◆ Task to carry out ◆
Among the records below, find each line that includes the string "None" and copy it.

◆ Data shown ◆
(** The body of [if __name__ == "__main__"], for [sys.argv = script :: args]. *)
Definition main (script : string) (args : list string) : M Console Ending :=
  show_banner ;;
  match args with
  | arg :: _ =>
      let command := lower arg in
      if String.eqb command "start" then start_command script
      else if String.eqb command "stop" then
        on_machine stop_command ;;
        ret EndOfScript
      else if String.eqb command "status" then
        on_machine status_command ;;
        ret EndOfScript
      else if String.eqb command "help" || String.eqb command "--help"
              || String.eqb command "-h" then
        show_summary script ;;
        ret EndOfScript
      else
        say (UnknownCommand command) ;;
        say (Usage script) ;;
        ret (Exit 1)
  | [] =>
      show_summary script ;;
      say (ToStart script) ;;
      ret EndOfScript
  end.

(** The commands [main] knows, in lower case. *)
Definition known (command : string) : bool :=
  existsb (String.eqb command) ["start"; "stop"; "status"; "help"; "--help"; "-h"].


(** A terminal session that starts. *)
Definition session (p : Proc) (typed : list string) : Console := mkConsole p typed [].

End Cli.

(** ** The lock-file commands on a file system that refuses *)

Module Frail.
Import Guard.

(** [Guard] takes a file that exists to be readable and removable.  Here
    the file system may refuse: reading the lock file or the log file
    raises the given exception ([OSError] when access is denied,
    [ValueError] for bytes that do not decode), and the removal of the lock
    file may be denied. *)
Record Denials : Type := mkDenials {
  reading_lock : option Exc;
  removing_lock : bool;
  reading_log : option Exc
}.

Record Site : Type := mkSite {
  machine : Host;
  denials : Denials
}.

(** A command that cannot be refused, run at the site. *)
Definition granted {A} (m : M Host A) : M Site A :=
  fun s => let (r, h) := m (machine s) in (r, mkSite h (denials s)).

Definition print (msg : OutMsg) : M Site unit := granted (Guard.print msg).

Definition pid_file_exists : M Site bool := granted Guard.pid_file_exists.

Definition log_file_exists : M Site bool := granted Guard.log_file_exists.

Definition os_kill (pid sig : Z) : M Site unit := granted (Guard.os_kill pid sig).

(** [open(pid_file, 'r').read()] *)
Definition read_pid_file : M Site string :=
  there <- pid_file_exists ;;
  refusal <- gets (fun s => reading_lock (denials s)) ;;
  match there, refusal with
  | true, Some e => raise e
  | _, _ => granted Guard.read_pid_file
  end.

(** [open(log_file, 'r').readlines()] *)
Definition readlines_log_file : M Site (list string) :=
  there <- log_file_exists ;;
  refusal <- gets (fun s => reading_log (denials s)) ;;
  match there, refusal with
  | true, Some e => raise e
  | _, _ => granted Guard.readlines_log_file
  end.

(** [os.remove(pid_file)] *)
Definition remove_pid_file : M Site unit :=
  denied <- gets (fun s => removing_lock (denials s)) ;;
  if denied then raise OSError else granted Guard.remove_pid_file.

(** [for line in lines: print(line.strip())] *)
Definition print_lines (lines : list string) : M Site unit :=
  granted (Guard.print_lines lines).

(** [check_existing_process()] *)
Definition check_existing_process : M Site bool :=
  there <- pid_file_exists ;;
  if there then
    try_except
      (text <- read_pid_file ;;
       pid <- int (strip text) ;;
       try_except
         (os_kill pid 0 ;;
          print (AnotherInstanceRunning pid) ;;
          print (CheckLogFile log_file) ;;
          print (IfNotRunningRemove pid_file) ;;
          ret true)
         (fun e =>
            match e with
            | OSError => Some (remove_pid_file ;; ret false)
            | _ => None
            end))
      (fun _ => Some (remove_pid_file ;; ret false))
  else ret false.

(** [show_status()] *)
Definition show_status : M Site unit :=
  logged <- log_file_exists ;;
  when logged
    (print (LogFileIs log_file) ;;
     print LastLinesOfLog ;;
     try_except
       (lines <- readlines_log_file ;;
        print_lines (last10 lines))
       (fun _ => Some (print CouldNotReadLog)) ;;
     print (PidFileIs pid_file) ;;
     there <- pid_file_exists ;;
     when there
       (try_except
          (text <- read_pid_file ;;
           print (ProcessId (strip text)))
          (fun _ => Some (print CouldNotReadPid)))).

(** What becomes of a lock file that is not trusted, after the events [d]:
    it is removed, or the removal is denied and [OSError] is raised. *)
Definition discarded (s : Site) (d : list Event) : Result bool * Site :=
  let h := machine s in
  if removing_lock (denials s) then
    (Raise OSError,
     mkSite (mkHost (pid_text h) (log_lines h) (live h) (heeds_sigterm h) (trace h ++ d))
       (denials s))
  else
    (Ok false,
     mkSite (mkHost None (log_lines h) (live h) (heeds_sigterm h)
               (trace h ++ d ++ [Remove pid_file]))
       (denials s)).

(** The site where nothing is refused. *)
Definition open_site (h : Host) : Site := mkSite h (mkDenials None false None).

End Frail.

(** ** Facts about the effect monad *)

Module PyFacts.

Lemma bind_run {S A B} (m : M S A) (k : A -> M S B) s a s' :
  m s = (Ok a, s') -> bind m k s = k a s'.
Proof. intros E. unfold bind. rewrite E. reflexivity. Qed.

Lemma bind_raise {S A B} (m : M S A) (k : A -> M S B) s e s' :
  m s = (Raise e, s') -> bind m k s = (Raise e, s').
Proof. intros E. unfold bind. rewrite E. reflexivity. Qed.

Lemma bind_assoc {S A B C} (m : M S A) (k : A -> M S B) (k' : B -> M S C) s :
  bind (bind m k) k' s = bind m (fun a => bind (k a) k') s.
Proof. unfold bind. destruct (m s) as [[a|e|] s']; reflexivity. Qed.

Lemma try_bind_run {S A B} (m : M S A) (k : A -> M S B) h s r s' :
  m s = (r, s') ->
  try_except (bind m k) h s =
    match r with
    | Ok a => try_except (k a) h s'
    | Raise e => match h e with Some handler => handler s' | None => (Raise e, s') end
    | OutOfFuel => (OutOfFuel, s')
    end.
Proof. intros E. unfold try_except, bind. rewrite E. destruct r; reflexivity. Qed.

◆ Your solution ◆
            | _ => None
     mkSite (mkHost None (log_lines h) (live h) (heeds_sigterm h)
Definition open_site (h : Host) : Site := mkSite h (mkDenials None false None).
    | Raise e => match h e with Some handler => handler s' | None => (Raise e, s') end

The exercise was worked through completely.